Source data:
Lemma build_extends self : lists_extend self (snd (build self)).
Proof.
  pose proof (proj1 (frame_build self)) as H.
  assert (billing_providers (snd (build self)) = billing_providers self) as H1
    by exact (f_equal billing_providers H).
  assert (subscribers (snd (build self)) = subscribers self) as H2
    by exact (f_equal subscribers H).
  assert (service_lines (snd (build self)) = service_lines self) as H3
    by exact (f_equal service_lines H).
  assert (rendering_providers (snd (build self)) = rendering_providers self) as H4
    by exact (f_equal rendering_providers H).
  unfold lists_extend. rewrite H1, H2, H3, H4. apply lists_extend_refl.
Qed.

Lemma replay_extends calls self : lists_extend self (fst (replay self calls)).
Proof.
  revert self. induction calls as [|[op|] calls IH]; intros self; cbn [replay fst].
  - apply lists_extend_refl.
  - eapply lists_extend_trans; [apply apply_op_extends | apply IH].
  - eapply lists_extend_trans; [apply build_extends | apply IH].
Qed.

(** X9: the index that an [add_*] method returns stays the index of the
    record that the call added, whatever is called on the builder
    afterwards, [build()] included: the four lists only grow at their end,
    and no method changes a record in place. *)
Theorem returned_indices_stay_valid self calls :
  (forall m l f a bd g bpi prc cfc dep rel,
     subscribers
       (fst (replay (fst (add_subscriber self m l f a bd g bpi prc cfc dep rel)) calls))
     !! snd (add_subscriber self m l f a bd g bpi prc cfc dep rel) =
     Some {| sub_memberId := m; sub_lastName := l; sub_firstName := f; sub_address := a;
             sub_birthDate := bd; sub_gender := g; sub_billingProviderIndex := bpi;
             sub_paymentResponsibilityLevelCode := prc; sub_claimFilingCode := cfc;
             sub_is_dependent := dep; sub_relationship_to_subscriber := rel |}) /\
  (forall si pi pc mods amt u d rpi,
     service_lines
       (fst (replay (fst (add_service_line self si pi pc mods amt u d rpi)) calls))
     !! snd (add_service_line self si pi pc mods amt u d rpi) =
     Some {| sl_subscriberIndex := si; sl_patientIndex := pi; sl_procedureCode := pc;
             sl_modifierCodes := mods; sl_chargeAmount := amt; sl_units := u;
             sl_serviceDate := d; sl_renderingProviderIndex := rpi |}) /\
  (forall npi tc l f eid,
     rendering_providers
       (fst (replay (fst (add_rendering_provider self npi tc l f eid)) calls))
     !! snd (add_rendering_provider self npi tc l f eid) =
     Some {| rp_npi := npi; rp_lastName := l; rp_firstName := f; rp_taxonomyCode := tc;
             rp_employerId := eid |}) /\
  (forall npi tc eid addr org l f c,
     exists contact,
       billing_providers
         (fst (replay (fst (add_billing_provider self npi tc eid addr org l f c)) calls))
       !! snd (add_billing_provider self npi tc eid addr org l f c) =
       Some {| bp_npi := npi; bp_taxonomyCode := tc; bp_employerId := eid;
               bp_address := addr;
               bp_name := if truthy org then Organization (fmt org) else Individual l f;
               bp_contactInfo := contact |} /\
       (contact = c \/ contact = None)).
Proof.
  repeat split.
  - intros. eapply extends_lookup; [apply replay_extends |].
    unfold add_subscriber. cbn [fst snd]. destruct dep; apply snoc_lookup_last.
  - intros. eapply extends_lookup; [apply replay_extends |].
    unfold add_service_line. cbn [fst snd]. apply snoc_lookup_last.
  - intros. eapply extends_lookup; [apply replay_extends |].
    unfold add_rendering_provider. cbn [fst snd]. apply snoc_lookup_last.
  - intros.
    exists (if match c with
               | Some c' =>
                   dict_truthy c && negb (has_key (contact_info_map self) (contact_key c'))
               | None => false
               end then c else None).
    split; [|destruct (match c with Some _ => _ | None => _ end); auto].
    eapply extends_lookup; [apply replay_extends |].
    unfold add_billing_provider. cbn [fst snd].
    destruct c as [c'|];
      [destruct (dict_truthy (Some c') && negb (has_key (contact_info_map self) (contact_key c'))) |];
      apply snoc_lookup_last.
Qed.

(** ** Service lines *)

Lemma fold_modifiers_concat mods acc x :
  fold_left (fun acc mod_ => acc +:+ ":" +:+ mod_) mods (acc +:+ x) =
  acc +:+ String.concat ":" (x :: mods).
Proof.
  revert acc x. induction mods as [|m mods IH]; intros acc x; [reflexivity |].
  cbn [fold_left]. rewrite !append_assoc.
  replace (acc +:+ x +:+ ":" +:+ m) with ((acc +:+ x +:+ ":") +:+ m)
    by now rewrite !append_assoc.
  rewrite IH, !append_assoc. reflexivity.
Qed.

---

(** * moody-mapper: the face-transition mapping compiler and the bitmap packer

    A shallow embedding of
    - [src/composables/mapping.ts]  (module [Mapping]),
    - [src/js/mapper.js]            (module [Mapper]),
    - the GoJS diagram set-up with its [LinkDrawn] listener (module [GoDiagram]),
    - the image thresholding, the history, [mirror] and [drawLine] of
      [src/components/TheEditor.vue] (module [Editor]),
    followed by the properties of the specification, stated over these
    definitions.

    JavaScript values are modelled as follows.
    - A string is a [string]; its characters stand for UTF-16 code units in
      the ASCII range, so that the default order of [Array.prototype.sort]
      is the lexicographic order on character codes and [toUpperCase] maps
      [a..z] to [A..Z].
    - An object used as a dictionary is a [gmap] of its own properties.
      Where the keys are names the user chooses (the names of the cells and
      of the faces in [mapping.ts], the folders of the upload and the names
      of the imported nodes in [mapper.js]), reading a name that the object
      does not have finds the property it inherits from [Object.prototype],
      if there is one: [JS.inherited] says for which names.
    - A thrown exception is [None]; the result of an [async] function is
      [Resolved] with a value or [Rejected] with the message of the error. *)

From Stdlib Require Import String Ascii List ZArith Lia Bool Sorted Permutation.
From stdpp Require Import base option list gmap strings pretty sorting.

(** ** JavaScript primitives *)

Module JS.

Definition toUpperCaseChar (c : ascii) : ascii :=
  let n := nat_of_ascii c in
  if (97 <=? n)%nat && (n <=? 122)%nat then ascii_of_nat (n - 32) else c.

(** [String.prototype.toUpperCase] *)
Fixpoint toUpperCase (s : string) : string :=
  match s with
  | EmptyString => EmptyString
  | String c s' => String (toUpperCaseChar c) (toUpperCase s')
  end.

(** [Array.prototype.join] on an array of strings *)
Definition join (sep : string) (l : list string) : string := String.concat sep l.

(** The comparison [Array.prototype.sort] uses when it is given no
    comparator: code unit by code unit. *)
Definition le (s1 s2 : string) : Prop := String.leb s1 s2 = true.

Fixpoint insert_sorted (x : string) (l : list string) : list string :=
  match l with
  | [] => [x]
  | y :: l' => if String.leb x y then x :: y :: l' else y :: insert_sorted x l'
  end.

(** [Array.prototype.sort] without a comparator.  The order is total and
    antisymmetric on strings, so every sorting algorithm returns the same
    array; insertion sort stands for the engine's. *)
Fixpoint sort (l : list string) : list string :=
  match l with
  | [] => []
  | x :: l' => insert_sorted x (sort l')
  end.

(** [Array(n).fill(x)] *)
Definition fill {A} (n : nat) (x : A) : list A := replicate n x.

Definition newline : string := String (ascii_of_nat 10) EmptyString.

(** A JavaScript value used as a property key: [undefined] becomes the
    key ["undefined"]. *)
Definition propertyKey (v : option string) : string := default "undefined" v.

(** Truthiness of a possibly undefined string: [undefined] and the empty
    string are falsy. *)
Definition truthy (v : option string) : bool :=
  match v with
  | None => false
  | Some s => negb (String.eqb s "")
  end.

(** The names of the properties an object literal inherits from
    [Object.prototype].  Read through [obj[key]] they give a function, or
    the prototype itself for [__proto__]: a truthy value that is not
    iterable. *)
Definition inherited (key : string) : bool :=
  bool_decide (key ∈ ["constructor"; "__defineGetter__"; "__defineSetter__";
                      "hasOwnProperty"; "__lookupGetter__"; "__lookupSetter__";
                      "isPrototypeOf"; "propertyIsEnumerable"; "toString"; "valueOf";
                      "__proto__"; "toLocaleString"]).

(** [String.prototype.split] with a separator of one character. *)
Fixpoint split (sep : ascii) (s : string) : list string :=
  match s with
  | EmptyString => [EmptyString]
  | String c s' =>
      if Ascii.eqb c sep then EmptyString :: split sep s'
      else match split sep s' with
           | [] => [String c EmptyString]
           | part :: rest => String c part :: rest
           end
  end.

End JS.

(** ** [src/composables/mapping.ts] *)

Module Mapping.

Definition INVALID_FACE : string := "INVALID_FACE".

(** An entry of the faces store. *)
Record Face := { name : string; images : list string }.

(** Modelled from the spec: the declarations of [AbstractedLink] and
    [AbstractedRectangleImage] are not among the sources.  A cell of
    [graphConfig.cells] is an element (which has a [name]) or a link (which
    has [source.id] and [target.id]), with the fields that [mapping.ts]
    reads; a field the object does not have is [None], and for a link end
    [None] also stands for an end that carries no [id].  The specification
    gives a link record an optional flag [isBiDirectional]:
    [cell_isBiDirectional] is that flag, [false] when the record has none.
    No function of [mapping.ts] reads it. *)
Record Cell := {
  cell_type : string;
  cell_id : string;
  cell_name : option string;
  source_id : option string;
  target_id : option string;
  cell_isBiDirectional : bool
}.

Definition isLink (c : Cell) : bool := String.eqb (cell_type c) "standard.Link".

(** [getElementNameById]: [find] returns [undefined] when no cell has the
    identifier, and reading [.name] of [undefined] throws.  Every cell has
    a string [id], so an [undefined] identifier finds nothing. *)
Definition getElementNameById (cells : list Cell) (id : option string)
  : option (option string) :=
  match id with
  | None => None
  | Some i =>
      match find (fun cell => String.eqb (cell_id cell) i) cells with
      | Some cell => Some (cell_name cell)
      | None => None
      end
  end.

...

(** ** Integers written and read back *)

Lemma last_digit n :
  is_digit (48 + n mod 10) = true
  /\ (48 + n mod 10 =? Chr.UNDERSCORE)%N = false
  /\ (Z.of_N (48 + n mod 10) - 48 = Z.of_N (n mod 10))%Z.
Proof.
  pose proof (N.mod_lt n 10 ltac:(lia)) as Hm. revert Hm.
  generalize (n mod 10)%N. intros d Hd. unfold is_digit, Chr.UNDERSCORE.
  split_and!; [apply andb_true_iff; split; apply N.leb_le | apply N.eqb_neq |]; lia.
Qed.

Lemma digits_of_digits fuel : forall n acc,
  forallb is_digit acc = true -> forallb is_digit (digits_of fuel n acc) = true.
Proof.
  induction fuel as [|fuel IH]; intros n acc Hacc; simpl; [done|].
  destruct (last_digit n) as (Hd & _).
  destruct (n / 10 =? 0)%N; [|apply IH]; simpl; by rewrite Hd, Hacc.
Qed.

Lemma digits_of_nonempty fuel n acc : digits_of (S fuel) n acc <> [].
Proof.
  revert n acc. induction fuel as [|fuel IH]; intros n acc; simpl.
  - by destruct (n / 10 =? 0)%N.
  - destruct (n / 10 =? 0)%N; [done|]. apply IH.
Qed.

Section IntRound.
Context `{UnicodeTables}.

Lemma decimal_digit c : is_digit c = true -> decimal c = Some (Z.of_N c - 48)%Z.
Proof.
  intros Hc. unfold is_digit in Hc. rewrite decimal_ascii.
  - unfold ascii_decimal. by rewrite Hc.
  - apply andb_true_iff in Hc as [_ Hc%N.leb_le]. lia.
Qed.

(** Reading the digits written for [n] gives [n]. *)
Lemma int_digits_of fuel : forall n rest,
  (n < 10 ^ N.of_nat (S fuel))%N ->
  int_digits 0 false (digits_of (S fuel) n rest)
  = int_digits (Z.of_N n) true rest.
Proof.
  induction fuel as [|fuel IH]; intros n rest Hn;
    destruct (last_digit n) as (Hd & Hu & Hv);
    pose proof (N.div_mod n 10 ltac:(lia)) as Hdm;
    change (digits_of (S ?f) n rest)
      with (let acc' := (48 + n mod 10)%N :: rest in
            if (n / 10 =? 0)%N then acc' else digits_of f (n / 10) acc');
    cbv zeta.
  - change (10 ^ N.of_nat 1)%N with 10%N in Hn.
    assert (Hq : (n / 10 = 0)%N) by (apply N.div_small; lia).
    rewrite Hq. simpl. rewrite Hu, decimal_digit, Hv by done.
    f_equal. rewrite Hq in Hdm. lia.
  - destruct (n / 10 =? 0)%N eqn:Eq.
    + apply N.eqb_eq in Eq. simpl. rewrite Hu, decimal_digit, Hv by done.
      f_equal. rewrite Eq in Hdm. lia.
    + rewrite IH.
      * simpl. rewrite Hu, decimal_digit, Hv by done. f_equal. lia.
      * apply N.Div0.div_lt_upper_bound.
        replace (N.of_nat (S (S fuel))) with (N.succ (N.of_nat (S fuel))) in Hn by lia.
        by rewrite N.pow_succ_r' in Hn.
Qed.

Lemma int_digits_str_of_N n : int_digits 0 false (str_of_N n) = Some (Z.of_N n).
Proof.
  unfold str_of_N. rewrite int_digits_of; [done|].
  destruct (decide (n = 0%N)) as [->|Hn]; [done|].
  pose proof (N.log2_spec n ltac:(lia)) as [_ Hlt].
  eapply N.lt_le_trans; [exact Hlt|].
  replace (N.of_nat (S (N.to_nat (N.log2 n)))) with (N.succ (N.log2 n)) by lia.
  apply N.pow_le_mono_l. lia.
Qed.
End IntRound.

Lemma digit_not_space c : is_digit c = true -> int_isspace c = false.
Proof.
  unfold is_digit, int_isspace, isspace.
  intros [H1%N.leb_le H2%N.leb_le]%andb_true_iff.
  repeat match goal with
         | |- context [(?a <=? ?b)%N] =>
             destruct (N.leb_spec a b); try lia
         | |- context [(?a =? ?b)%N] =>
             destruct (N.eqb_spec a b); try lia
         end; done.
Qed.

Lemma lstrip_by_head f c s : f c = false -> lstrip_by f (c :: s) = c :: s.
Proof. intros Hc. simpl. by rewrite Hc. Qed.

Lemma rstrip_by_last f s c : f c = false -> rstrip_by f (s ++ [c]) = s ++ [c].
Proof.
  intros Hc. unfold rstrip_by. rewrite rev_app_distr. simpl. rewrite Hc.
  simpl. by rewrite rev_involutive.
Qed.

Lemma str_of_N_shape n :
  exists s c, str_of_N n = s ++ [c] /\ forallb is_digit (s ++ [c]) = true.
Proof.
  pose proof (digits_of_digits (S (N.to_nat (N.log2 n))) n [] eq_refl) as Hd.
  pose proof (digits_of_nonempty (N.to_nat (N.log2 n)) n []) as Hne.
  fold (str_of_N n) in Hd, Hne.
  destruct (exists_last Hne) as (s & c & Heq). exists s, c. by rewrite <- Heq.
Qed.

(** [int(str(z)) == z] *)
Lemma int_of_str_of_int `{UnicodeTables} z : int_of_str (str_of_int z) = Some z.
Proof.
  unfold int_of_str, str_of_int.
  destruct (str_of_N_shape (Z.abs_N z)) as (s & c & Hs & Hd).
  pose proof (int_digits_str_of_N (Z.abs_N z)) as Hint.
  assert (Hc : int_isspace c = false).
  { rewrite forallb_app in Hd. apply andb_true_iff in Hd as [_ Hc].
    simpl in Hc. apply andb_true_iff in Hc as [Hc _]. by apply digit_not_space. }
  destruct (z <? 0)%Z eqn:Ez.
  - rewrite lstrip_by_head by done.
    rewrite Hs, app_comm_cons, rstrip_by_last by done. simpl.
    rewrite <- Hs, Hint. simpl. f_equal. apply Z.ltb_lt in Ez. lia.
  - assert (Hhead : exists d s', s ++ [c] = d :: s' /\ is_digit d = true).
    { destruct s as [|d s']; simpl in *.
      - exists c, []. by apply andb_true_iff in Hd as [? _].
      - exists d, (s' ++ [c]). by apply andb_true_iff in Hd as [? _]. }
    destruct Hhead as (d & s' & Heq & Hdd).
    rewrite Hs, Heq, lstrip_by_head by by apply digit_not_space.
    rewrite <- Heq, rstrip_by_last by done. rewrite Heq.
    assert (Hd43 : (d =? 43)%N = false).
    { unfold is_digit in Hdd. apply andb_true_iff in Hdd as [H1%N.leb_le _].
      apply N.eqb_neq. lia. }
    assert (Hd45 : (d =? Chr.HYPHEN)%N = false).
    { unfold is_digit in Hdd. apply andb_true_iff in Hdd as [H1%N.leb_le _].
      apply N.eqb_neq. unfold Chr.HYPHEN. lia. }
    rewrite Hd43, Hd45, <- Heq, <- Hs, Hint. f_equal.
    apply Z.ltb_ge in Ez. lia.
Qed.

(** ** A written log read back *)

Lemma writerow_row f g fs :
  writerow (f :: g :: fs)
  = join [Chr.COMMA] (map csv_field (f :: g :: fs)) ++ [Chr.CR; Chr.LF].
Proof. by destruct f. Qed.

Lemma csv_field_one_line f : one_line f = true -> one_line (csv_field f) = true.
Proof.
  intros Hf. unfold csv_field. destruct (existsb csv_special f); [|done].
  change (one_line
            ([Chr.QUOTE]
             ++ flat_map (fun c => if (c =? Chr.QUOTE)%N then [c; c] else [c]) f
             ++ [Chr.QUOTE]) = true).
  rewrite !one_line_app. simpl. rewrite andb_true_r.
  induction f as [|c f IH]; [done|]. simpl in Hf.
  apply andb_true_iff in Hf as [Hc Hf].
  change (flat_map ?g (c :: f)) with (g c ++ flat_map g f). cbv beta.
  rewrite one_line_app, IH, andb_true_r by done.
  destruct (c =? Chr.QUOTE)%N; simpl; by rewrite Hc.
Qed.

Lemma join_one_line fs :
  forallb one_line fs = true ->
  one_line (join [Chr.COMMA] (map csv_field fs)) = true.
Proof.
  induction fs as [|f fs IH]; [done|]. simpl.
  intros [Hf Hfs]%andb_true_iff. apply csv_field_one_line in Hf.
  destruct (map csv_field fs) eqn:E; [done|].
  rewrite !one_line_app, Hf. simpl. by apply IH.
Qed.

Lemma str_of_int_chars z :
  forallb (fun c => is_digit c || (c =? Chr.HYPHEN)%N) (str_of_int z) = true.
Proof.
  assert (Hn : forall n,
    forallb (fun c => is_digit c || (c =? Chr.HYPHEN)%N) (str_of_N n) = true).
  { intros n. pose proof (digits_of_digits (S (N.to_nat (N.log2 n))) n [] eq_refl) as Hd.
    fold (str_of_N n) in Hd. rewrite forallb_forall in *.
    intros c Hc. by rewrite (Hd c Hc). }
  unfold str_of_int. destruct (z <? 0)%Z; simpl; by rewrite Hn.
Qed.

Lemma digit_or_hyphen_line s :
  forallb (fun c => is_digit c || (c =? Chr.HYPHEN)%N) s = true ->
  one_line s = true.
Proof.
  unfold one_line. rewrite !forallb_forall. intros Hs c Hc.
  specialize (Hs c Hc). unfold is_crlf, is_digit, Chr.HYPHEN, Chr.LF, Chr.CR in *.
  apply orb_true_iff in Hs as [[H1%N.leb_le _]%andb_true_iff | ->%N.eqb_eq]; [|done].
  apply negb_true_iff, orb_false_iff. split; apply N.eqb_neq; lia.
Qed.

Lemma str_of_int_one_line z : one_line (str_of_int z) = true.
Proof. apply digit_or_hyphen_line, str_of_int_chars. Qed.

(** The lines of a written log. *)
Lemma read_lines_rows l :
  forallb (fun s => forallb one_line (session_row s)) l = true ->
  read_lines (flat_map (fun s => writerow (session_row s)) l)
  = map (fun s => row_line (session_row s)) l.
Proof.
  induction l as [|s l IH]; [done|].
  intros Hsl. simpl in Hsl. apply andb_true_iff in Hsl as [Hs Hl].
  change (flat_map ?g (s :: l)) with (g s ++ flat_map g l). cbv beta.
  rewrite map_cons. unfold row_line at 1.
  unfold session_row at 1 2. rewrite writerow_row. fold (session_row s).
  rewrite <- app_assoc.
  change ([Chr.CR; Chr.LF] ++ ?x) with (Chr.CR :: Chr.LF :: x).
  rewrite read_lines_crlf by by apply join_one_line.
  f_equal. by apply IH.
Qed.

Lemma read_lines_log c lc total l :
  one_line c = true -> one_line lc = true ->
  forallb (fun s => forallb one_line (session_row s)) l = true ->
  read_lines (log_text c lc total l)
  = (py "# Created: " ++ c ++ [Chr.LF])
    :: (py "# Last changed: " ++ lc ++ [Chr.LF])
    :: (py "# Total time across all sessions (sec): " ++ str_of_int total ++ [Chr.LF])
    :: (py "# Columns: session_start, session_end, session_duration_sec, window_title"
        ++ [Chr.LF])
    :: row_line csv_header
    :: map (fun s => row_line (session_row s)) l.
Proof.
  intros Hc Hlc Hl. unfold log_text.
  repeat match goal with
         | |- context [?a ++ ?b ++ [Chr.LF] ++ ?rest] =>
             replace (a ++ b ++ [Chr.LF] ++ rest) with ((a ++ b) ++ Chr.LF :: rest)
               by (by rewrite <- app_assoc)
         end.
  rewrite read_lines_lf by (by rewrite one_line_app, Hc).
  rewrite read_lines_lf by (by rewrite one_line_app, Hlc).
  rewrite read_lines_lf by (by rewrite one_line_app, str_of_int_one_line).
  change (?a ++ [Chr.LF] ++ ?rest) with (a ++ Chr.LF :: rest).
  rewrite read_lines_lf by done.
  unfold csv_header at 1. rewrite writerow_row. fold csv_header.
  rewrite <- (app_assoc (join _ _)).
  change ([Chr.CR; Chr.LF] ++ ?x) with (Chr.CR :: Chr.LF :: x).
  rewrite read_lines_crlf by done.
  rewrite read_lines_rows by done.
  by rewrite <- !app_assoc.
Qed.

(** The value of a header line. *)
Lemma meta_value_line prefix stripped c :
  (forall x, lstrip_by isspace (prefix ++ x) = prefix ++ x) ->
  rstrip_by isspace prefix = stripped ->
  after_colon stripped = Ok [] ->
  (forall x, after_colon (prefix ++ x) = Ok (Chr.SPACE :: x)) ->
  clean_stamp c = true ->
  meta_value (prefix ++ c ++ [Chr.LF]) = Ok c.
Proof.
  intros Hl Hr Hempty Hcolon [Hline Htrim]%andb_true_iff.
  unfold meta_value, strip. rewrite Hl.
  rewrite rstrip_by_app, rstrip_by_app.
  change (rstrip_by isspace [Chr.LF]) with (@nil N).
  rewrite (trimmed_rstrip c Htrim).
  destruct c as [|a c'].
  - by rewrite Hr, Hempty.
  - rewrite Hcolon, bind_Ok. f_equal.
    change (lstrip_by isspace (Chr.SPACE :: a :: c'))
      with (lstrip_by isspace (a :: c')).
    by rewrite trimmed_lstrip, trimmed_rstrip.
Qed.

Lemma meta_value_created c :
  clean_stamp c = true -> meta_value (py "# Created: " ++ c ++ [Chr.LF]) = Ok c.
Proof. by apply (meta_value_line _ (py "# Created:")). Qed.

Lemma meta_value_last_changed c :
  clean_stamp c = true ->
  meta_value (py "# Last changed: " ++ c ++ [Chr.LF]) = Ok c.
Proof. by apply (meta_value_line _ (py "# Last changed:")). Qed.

### WHAT TO WORK ON
The range runs from the line above containing "Lemma build_extends self" to the line containing "and no method", inclusive. Restate those lines word for word and no others.

### SOLUTION
Lemma build_extends self : lists_extend self (snd (build self)).
Proof.
  pose proof (proj1 (frame_build self)) as H.
  assert (billing_providers (snd (build self)) = billing_providers self) as H1
    by exact (f_equal billing_providers H).
  assert (subscribers (snd (build self)) = subscribers self) as H2
    by exact (f_equal subscribers H).
  assert (service_lines (snd (build self)) = service_lines self) as H3
    by exact (f_equal service_lines H).
  assert (rendering_providers (snd (build self)) = rendering_providers self) as H4
    by exact (f_equal rendering_providers H).
  unfold lists_extend. rewrite H1, H2, H3, H4. apply lists_extend_refl.
Qed.

Lemma replay_extends calls self : lists_extend self (fst (replay self calls)).
Proof.
  revert self. induction calls as [|[op|] calls IH]; intros self; cbn [replay fst].
  - apply lists_extend_refl.
  - eapply lists_extend_trans; [apply apply_op_extends | apply IH].
  - eapply lists_extend_trans; [apply build_extends | apply IH].
Qed.

(** X9: the index that an [add_*] method returns stays the index of the
    record that the call added, whatever is called on the builder
    afterwards, [build()] included: the four lists only grow at their end,
    and no method changes a record in place. *)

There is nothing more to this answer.